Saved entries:

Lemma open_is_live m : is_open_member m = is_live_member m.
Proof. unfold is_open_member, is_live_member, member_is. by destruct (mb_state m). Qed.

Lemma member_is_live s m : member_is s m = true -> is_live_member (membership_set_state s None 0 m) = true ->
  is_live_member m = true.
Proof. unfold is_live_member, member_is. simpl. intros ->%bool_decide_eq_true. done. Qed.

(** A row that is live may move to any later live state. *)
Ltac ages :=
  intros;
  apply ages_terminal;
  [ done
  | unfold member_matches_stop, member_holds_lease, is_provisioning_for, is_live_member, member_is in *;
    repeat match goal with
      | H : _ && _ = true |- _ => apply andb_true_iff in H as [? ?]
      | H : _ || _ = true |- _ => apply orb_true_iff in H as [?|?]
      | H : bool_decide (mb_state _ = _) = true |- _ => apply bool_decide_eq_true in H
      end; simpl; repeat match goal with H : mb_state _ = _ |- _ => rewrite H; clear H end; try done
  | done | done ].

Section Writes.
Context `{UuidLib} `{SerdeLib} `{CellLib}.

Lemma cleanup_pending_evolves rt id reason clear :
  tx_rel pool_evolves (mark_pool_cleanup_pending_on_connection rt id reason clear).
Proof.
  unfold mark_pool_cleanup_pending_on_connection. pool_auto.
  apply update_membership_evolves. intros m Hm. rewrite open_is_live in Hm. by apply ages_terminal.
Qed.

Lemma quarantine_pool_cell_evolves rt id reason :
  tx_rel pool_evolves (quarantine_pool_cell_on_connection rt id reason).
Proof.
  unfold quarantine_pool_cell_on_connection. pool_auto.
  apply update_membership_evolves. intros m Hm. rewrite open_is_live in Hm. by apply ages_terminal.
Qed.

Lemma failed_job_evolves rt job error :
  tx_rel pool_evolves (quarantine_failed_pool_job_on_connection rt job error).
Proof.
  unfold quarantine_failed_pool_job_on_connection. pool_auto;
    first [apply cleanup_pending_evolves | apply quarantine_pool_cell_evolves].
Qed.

==

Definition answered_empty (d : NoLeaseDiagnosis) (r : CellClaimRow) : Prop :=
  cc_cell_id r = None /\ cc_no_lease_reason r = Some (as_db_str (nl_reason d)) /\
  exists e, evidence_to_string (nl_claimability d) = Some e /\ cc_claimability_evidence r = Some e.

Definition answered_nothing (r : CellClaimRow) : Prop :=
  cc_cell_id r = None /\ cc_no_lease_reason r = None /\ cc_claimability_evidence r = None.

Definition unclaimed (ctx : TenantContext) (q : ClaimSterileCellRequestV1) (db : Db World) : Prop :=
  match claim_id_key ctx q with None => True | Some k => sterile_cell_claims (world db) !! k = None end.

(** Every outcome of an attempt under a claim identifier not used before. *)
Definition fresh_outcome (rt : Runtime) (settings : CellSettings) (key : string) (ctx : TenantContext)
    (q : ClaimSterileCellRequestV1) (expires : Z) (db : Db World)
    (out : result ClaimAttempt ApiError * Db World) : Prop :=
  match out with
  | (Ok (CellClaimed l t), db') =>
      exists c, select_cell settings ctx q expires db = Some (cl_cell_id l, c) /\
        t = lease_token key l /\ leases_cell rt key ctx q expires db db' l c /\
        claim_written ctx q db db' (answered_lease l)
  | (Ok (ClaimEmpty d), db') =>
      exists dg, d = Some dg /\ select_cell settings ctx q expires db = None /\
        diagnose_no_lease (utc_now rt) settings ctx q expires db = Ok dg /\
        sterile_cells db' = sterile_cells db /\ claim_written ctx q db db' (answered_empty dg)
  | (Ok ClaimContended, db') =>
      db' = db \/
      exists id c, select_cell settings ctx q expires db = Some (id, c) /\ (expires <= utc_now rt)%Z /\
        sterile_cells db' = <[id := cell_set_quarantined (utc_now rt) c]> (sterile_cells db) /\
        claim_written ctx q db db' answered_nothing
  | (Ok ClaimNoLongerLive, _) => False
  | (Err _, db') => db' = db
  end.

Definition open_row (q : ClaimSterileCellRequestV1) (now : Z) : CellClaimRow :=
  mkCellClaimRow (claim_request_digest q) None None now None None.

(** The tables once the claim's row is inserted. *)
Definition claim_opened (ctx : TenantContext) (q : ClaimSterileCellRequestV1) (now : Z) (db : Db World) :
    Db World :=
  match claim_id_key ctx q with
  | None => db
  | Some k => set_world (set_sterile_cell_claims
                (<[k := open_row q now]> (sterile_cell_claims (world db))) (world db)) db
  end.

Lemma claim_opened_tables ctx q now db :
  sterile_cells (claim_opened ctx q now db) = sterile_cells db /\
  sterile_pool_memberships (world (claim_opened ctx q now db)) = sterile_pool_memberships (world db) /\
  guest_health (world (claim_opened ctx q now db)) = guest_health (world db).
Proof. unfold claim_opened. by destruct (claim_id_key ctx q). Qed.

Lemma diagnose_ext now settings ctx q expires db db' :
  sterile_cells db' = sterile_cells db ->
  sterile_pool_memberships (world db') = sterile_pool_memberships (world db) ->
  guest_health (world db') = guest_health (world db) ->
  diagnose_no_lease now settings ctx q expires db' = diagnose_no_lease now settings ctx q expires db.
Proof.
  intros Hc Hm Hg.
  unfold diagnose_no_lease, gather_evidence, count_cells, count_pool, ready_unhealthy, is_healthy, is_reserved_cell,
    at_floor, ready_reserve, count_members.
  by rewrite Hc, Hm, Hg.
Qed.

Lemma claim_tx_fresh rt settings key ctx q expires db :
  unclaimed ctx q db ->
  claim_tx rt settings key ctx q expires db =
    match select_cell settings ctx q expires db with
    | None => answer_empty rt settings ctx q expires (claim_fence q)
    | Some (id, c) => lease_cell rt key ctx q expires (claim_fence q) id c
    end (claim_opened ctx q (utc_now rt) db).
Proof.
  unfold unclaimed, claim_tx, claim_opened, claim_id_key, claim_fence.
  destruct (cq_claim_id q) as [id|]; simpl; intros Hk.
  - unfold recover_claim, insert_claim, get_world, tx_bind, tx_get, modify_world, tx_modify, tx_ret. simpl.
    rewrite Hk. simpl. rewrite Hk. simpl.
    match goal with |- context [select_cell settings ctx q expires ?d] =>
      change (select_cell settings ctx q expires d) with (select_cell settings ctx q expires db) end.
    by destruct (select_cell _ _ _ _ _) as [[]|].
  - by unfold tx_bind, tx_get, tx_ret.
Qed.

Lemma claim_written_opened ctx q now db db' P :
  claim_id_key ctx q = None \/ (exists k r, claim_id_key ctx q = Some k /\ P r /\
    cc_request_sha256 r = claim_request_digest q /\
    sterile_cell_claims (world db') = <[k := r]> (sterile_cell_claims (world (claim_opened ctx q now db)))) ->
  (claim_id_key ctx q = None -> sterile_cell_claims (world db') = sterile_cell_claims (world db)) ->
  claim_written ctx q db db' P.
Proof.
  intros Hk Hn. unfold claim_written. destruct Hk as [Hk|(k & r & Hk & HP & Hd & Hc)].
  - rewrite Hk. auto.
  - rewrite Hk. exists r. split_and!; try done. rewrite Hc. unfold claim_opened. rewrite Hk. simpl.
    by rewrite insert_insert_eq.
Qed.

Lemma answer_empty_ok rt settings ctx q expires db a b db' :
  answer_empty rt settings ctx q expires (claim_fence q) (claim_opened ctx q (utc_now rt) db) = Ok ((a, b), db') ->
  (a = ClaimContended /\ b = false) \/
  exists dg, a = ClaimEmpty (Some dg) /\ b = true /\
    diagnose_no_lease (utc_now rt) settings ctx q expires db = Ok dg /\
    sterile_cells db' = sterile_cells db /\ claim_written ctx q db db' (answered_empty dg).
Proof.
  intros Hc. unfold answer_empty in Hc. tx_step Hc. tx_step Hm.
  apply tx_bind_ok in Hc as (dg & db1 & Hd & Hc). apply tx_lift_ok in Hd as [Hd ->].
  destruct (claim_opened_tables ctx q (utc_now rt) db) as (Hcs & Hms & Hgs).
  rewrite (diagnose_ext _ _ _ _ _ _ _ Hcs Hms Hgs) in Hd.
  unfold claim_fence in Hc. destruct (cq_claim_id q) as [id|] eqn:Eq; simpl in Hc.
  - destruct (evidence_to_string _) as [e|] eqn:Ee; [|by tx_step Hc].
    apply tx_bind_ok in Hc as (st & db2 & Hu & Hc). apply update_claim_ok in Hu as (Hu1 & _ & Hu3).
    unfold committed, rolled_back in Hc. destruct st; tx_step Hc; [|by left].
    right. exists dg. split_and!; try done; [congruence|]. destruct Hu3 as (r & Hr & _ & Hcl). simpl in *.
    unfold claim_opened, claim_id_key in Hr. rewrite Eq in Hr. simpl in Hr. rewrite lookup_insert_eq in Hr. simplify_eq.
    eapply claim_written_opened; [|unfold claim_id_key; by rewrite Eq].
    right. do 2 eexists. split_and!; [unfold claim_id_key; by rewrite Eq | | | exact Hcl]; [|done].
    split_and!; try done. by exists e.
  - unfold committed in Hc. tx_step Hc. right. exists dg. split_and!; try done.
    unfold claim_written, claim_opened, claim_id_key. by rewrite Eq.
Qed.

* **About this exercise**:
Please transcribe exactly the lines above from the line that has "Lemma open_is_live m" up to and including the line that has "member_is in *;"; no other line belongs in the answer.

* **Solution for this problem**:
Lemma open_is_live m : is_open_member m = is_live_member m.
Proof. unfold is_open_member, is_live_member, member_is. by destruct (mb_state m). Qed.

Lemma member_is_live s m : member_is s m = true -> is_live_member (membership_set_state s None 0 m) = true ->
  is_live_member m = true.
Proof. unfold is_live_member, member_is. simpl. intros ->%bool_decide_eq_true. done. Qed.

(** A row that is live may move to any later live state. *)
Ltac ages :=
  intros;
  apply ages_terminal;
  [ done
  | unfold member_matches_stop, member_holds_lease, is_provisioning_for, is_live_member, member_is in *;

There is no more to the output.